Сабуров даже не вздрогнул, когда среди ночной тишины наверху что-то пукнуло и мимо окна пролился короткий ливень мимолетно вспыхнувших на свету осколков, - у жидомасона Игоря Святославовича взорвался самогонный аппарат.
Так говорил Сабуров
"Чем меньше мне остается жить, тем чаще я задумываюсь о бессмертии. И тем больше нахожу его "окрест себя". А юнцом - напротив - всюду видел обреченное смерти: резвящихся детей, собак, деревья в цвету... Но вот я уже на краю могилы, а мир не состарился ни на мгновение: возле меня по-прежнему резвятся и укрепляют во мне жизнь дети, собаки, вскипают цветами деревья - все такие же юные, а может быть, даже и бессмертные, и мне - смертному, еще какому смертному! - трудно на это обижаться: я всю жизнь кормился и сейчас кормлюсь жизненными соками вечно юного мира. Больше того: самое горькое в нашей сегодняшней жизни - утрата веры в вечную обновляемость и бессмертие мира: он может исчезнуть завтра же, и это - впервые от начала времен - не преувеличение...
И все же возможность бессмертия я вижу на каждом шагу: клетки отмирают - организм живет. И может жить и жить без конца, пока сохраняется драгоценное наследственное вещество: стереотип, матрица, с которой могут без конца штамповаться клетки нужной породы, а не случайные уродцы.
Так же и мир: вопреки всем смертям и войнам он может жить и жить без конца, пока цел наследственный стереотип: пока дети похожи на папу с мамой, пока у коз рождаются козлята, а у собак щенки. А вот когда человечьи матери начнут рожать не мышонка, не лягушку, а неведому зверюшку когда распадется стереотип, - вот тогда и наступит полный и окончательный конец света. Наследственный стереотип - это доска, с которой отпечатываются гравюры, и - как ни жаль бумаги и краски - все-таки лучше тысяча смазанных, испорченных оттисков, чем одна царапина на доске: эта царапина изуродует все предбудущие поколения. А с сохранной доски, бог даст, отпечатаем новых картинок всем на загляденье: новеньких и целехоньких, как послевоенные дети у отца, вернувшегося домой без ноги и без глаза, но сохранившего в неприкосновенности наследственное вещество. В нем наше бессмертие, а не в наших бренных телах. Бессмертие не в оттиске, не в бумаге и краске - бренной плоти, а в печатной доске - в стереотипе.
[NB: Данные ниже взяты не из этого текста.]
(** The lines after a write of the output register; the select line is active low. *)
Definition drive (v : Z) (s : slave) : slave :=
  let w := sl_wiring s in
  let s := s <| sl_mosi := Z.testbit v (wr_mosi w) |> in
  clock (Z.testbit v (wr_clk w)) (select (negb (Z.testbit v (wr_cs w))) s).

#[export] Instance slave_board : Board slave := {
  board_write a v s := if a =? out_reg (wr_port (sl_wiring s)) then drive v s else s;
  board_read a s := if a =? in_reg (wr_port (sl_wiring s)) then bit_of (wr_miso (sl_wiring s)) * Z.b2z (sl_line s) else 0 }.

(** ** Driving single lines *)
Definition wiring_ok (w : wiring) : Prop :=
  0 <= wr_port w < 10 /\ 0 <= wr_clk w < 32 /\ 0 <= wr_mosi w < 32 /\ 0 <= wr_cs w < 32 /\ 0 <= wr_miso w < 32 /\
  wr_clk w <> wr_mosi w /\ wr_clk w <> wr_cs w /\ wr_mosi w <> wr_cs w /\
  wr_miso w <> wr_clk w /\ wr_miso w <> wr_mosi w /\ wr_miso w <> wr_cs w.

(** The number of the pin at a bit of the port. *)
Definition pin_at (w : wiring) (bit : Z) : Z := 32 * wr_port w + bit.

(** The clock and the data line to the slave are outputs, its own line is an
    input. *)
Definition directions (w : wiring) (g : io slave) : Prop :=
  is_output (pin_at w (wr_clk w)) g = true /\ is_output (pin_at w (wr_mosi w)) g = true /\ is_output (pin_at w (wr_miso w)) g = false.

(** The output register shows what the slave sees. *)
Definition in_sync (g : io slave) : Prop :=
  let s := io_board g in let w := sl_wiring s in let v := io_readl (out_reg (wr_port w)) g in
  wiring_ok w /\ Z.testbit v (wr_clk w) = sl_clk s /\ Z.testbit v (wr_mosi w) = sl_mosi s /\
  Z.testbit v (wr_cs w) = negb (sl_sel s) /\ directions w g.

Lemma pin_split k i : 0 <= i < 32 -> port_no (32 * k + i) = k /\ pin_no (32 * k + i) = i.
Proof.
  intros; unfold port_no, pin_no, GPIO_OFFSET.
  rewrite Z.add_comm, Z.mul_comm, Z.div_add, Z.mod_add by lia; split; [rewrite Z.div_small; lia | apply Z.mod_small; lia].
Qed.

Lemma pin_at_real w i : wiring_ok w -> 0 <= i < 32 -> real_pin (pin_at w i).
Proof. intros (? & _) Hi; unfold pin_at, real_pin, NUMGPIO; lia. Qed.

Lemma directions_same w g g' : wiring_ok w -> (forall n, real_pin n -> is_output n g' = is_output n g) -> directions w g -> directions w g'.
Proof.
  intros Hw Hs (H1 & H2 & H3); pose proof Hw as (_ & Hc & Hm & _ & Hi & _); unfold directions.
  by rewrite !Hs by (by apply pin_at_real).
Qed.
И в нашей душе есть своя бренная плоть, своя крашеная бумага, которая истреплется, выцветет и исчезнет вместе с нами. Но есть и свое наследственное вещество - тоже стереотип своего рода, которое через нас отпечатывается на других поколениях. Я уверен, что Петр Николаевич Сабуров до конца своих дней не переставал думать об этом: потому его так и поразило простенькое рассуждение профессора Вейсмана - одного из первых вейсманистов-морганистов - рассуждение о бессмертии зародышевых клеток. Чего проще: какое-нибудь одноклеточное существо, вроде инфузории, делится на две части: вместо смерти произошло удвоение жизни - и так может длиться без конца. Но - поражался Сабуров - с чувствами, с мыслями дело обстоит точно так же. Бумага, на которой отпечатан столь ценимый Сабуровым роман "Война и мир", тысячу раз рассыплется в прах вместе с надписью "Витька дурак" на сто семнадцатой странице, а роман будет проходить сквозь тысячи новых изданий.
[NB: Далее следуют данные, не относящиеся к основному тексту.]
Lemma send_step v0 s i d st ds past gone sent owned free seen filled empty :
  inv v0 s past gone sent owned free seen filled empty ->
  sy_tx s = tdesc_phys (sy_e s) + sizeof_bd * i -> rd (tdesc (sy_e s)) i = Some d -> tx_owned d = true ->
  wr (tdesc (sy_e s)) i (d <| t_mode := Z.land (t_mode d) (Z.lnot TX_OWEN_DMA) |> <| t_sl := st |>) = Some ds ->
  exists past' sent' owned', inv v0 (s <| sy_e := (sy_e s) <| tdesc := ds |> |> <| sy_tx := t_next d |>
              <| sy_wire := sy_wire s ++ [take (Z.to_nat (t_sl d)) (default [] (mem_of (sy_e s) !! t_buffer d))] |>)
    past' gone sent' owned' free seen filled empty.
Proof.
  intros [Htx Hrx Hh Hq Hp Hf Hw Ha Hg Hr Hs] Hhw Hrd Ho Hwr; destruct (tx_at_engine _ _ _ _ _ _ _ Htx Hhw Hrd) as [Hi Hcell].
  destruct owned as [|[skb data] owned]; [congruence|]; destruct Hcell as (_ & Hb & Hsl); pose proof (tx_cells_len _ _ _ _ _ Htx) as Hlen.
  pose proof Htx as [Hd Hsk Hc Hn Hm _]; pose proof Hd as (_ & Hfin & _); apply Forall_cons in Hm as [Hm0 Hm].
  pose proof (zlen_nonneg sent); pose proof (zlen_nonneg owned); rewrite zlen_cons in Hlen, Hc.
  destruct (cells_set tx_desc_is _ _ _ (zlen sent) _ (TDone skb) Hd ltac:(lia) (not_owned_after d st)) as (ds' & Hwr' & Hds).
  rewrite <- Hi in Hwr'; assert (ds' = ds) as -> by congruence; rewrite tx_cells_sent in Hds.
  assert (Hss : cells tx_skb_is (tx_skb (sy_e s)) (finish_tx (sy_e s)) (tx_cells (sent ++ [skb]) owned free)).
  { rewrite <- (tx_cells_sent sent skb data); destruct (cells_at _ _ _ _ (zlen sent) (TOwned skb data) Hsk) as (o & Hro & Hoe).
    { unfold tx_cells; replace (zlen sent) with (zlen (map TDone sent)) by (unfold zlen; by rewrite length_map); apply rd_0. }
    destruct (cells_set tx_skb_is _ _ _ (zlen sent) o (TDone skb) Hsk ltac:(lia) Hoe) as (ss & Hws & Hss); by rewrite (wr_same _ _ _ _ Hws Hro) in Hss. }
  exists (past ++ [(skb, data)]), (sent ++ [skb]), owned; split; cbn [sy_e sy_tx sy_rx sy_queue sy_wire sy_air set eta_sys]; try done.
  - split; try done.
    + cbn [cur_tx finish_tx set eta_ether]; rewrite Hc, zlen_app; change (zlen [skb]) with 1; f_equal; lia.
    + cbn [tdesc tdesc_phys set eta_ether]; intros j x Hx; destruct (decide (j = i)) as [->|Hne].
      * rewrite (rd_wr_eq _ _ _ _ Hwr) in Hx; injection Hx as <-; by apply Hn in Hrd.
      * rewrite (rd_wr_ne _ _ _ _ _ Hwr) in Hx by done; by apply Hn.
    + cbn [tdesc_phys finish_tx set eta_ether]; rewrite (Hn _ _ Hrd), Hi, ring_step, zlen_app by lia; done.
  - by apply (rx_ring_same _ (sy_e s)); [| split_and! | apply (rr_mem _ _ _ _ Hrx)].
  - unfold tx_addrs in *; rewrite <- app_assoc; exact Hh.
  - by rewrite Hq, <- app_assoc.
  - rewrite map_app, Hp, <- app_assoc; done.
  - cbn [fst snd] in Hm0; rewrite Hw, map_app, Hb, Hm0, Hsl; done.
  - intros Hne; by apply Hr.
  - intros _; left; intros E; by apply app_nil in E as [_ E].
Qed.

Lemma send_stop_step v0 s i d past gone sent owned free seen filled empty :
  inv v0 s past gone sent owned free seen filled empty ->
  sy_tx s = tdesc_phys (sy_e s) + sizeof_bd * i -> rd (tdesc (sy_e s)) i = Some d -> tx_owned d = false ->
  inv v0 (s <| sy_e := raw_writel 0 REG_TSDR (sy_e s) |>) past gone sent owned free seen filled empty.
Proof.
  intros Hi Hhw Hrd Ho; destruct (tx_at_engine _ _ _ _ _ _ _ (i_tx _ _ _ _ _ _ _ _ _ _ Hi) Hhw Hrd) as [_ Hcell].
  apply same_net; try done; intros Hne; destruct owned as [|[x data] owned]; [done|]; destruct Hcell; congruence.
Qed.

(** The receive descriptor at the engine's place. *)
Lemma rx_at_engine hw e filled empty i d :
  rx_ring hw e filled empty -> hw = rdesc_phys e + sizeof_bd * i -> rd (rdesc e) i = Some d -> rx_owned d = true ->
  i = ring (cur_rx e) (zlen filled) /\ 0 <= zlen filled < 32 /\ exists s empty', empty = s :: empty' /\ r_buffer d = skb_addr s.
Proof.
  intros [Hd _ _ _ Hh] Hw Hrd Ho; pose proof Hd as (_ & Hf & Hl & _).
  assert (Hi : i = ring (cur_rx e) (zlen filled)) by (eapply engine_at; by rewrite <- Hw); split; [done|]; subst i.
  unfold rx_cells in Hl; rewrite zlen_app in Hl; unfold zlen in Hl; rewrite !length_map in Hl; pose proof (zlen_nonneg filled).
  destruct empty as [|s empty].
  - exfalso; assert (Hs : zlen filled = 32) by (unfold zlen; simpl in Hl; lia); rewrite Hs, ring_last in Hrd by done; destruct filled as [|[[x st] f] filled]; [done|].
    destruct (cells_at _ _ _ _ 0 (RFilled x st f) Hd eq_refl) as (d' & Hrd' & _ & _ & Ho'); congruence.
  - split; [unfold zlen in *; simpl in Hl; lia|]; exists s, empty; split; [done|].
    destruct (cells_at _ _ _ _ (zlen filled) (REmpty s) Hd) as (d' & Hrd' & Hb & _); [|by assert (d' = d) as <- by congruence].
    unfold rx_cells; replace (zlen filled) with (zlen (map filled_cell filled)) by (unfold zlen; by rewrite length_map); apply rd_0.
Qed.

Lemma rx_cells_stored filled s st f empty :
  <[Z.to_nat (zlen filled) := RFilled s st f]> (rx_cells filled (s :: empty)) = rx_cells (filled ++ [(s, st, f)]) empty.
Proof.
  unfold rx_cells; replace (Z.to_nat (zlen filled)) with (length (map filled_cell filled) + 0)%nat by (rewrite length_map, zlen_to_nat; lia).
  rewrite insert_app_r, map_app, <- app_assoc; done.
Qed.

Lemma rx_addrs_stored filled s st f empty : rx_addrs (filled ++ [(s, st, f)]) empty = rx_addrs filled (s :: empty).
Proof. unfold rx_addrs, rx_cells; by rewrite (map_app filled_cell), <- app_assoc, !map_app. Qed.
И в предсмертном его дневнике жирным красным карандашом обведена цитата все из того же Августа Вейсмана, все о том же наследственном веществе - "зародышевой плазме", - у которой нет "естественной смерти", которая "тянется от одного поколения к другому, подобно длинному подземному ползучему корневищу, от которого отходят через правильные промежутки отдельные отпрыски, превращающиеся в растеньица, в особи следующих друг за другом поколений, Если рассмотреть эти соотношения только с точки зрения продолжения рода, то зародышевые клетки оказываются наиболее важной частью особи, ибо только они сохраняют вид, а тело низводится почти что на степень простого места воспитания зародышевых клеток".
Походило на то, что и себя он "низводил почти что на степень простого места воспитания зародышевых клеток", ценил в себе лишь то, что могло перейти в потомство: духовное - это бессмертное, то есть наследуемое в нас, а плотское - смертное, то, что исчезнет вместе с нами. Дух - это текст романа, а плоть - бумага, на которой он отпечатан. В конце концов, он завещал и книги свои переиздавать без его имени на обложке: к чему гнаться за жалким бессмертием имени, обладая бессмертной мыслью!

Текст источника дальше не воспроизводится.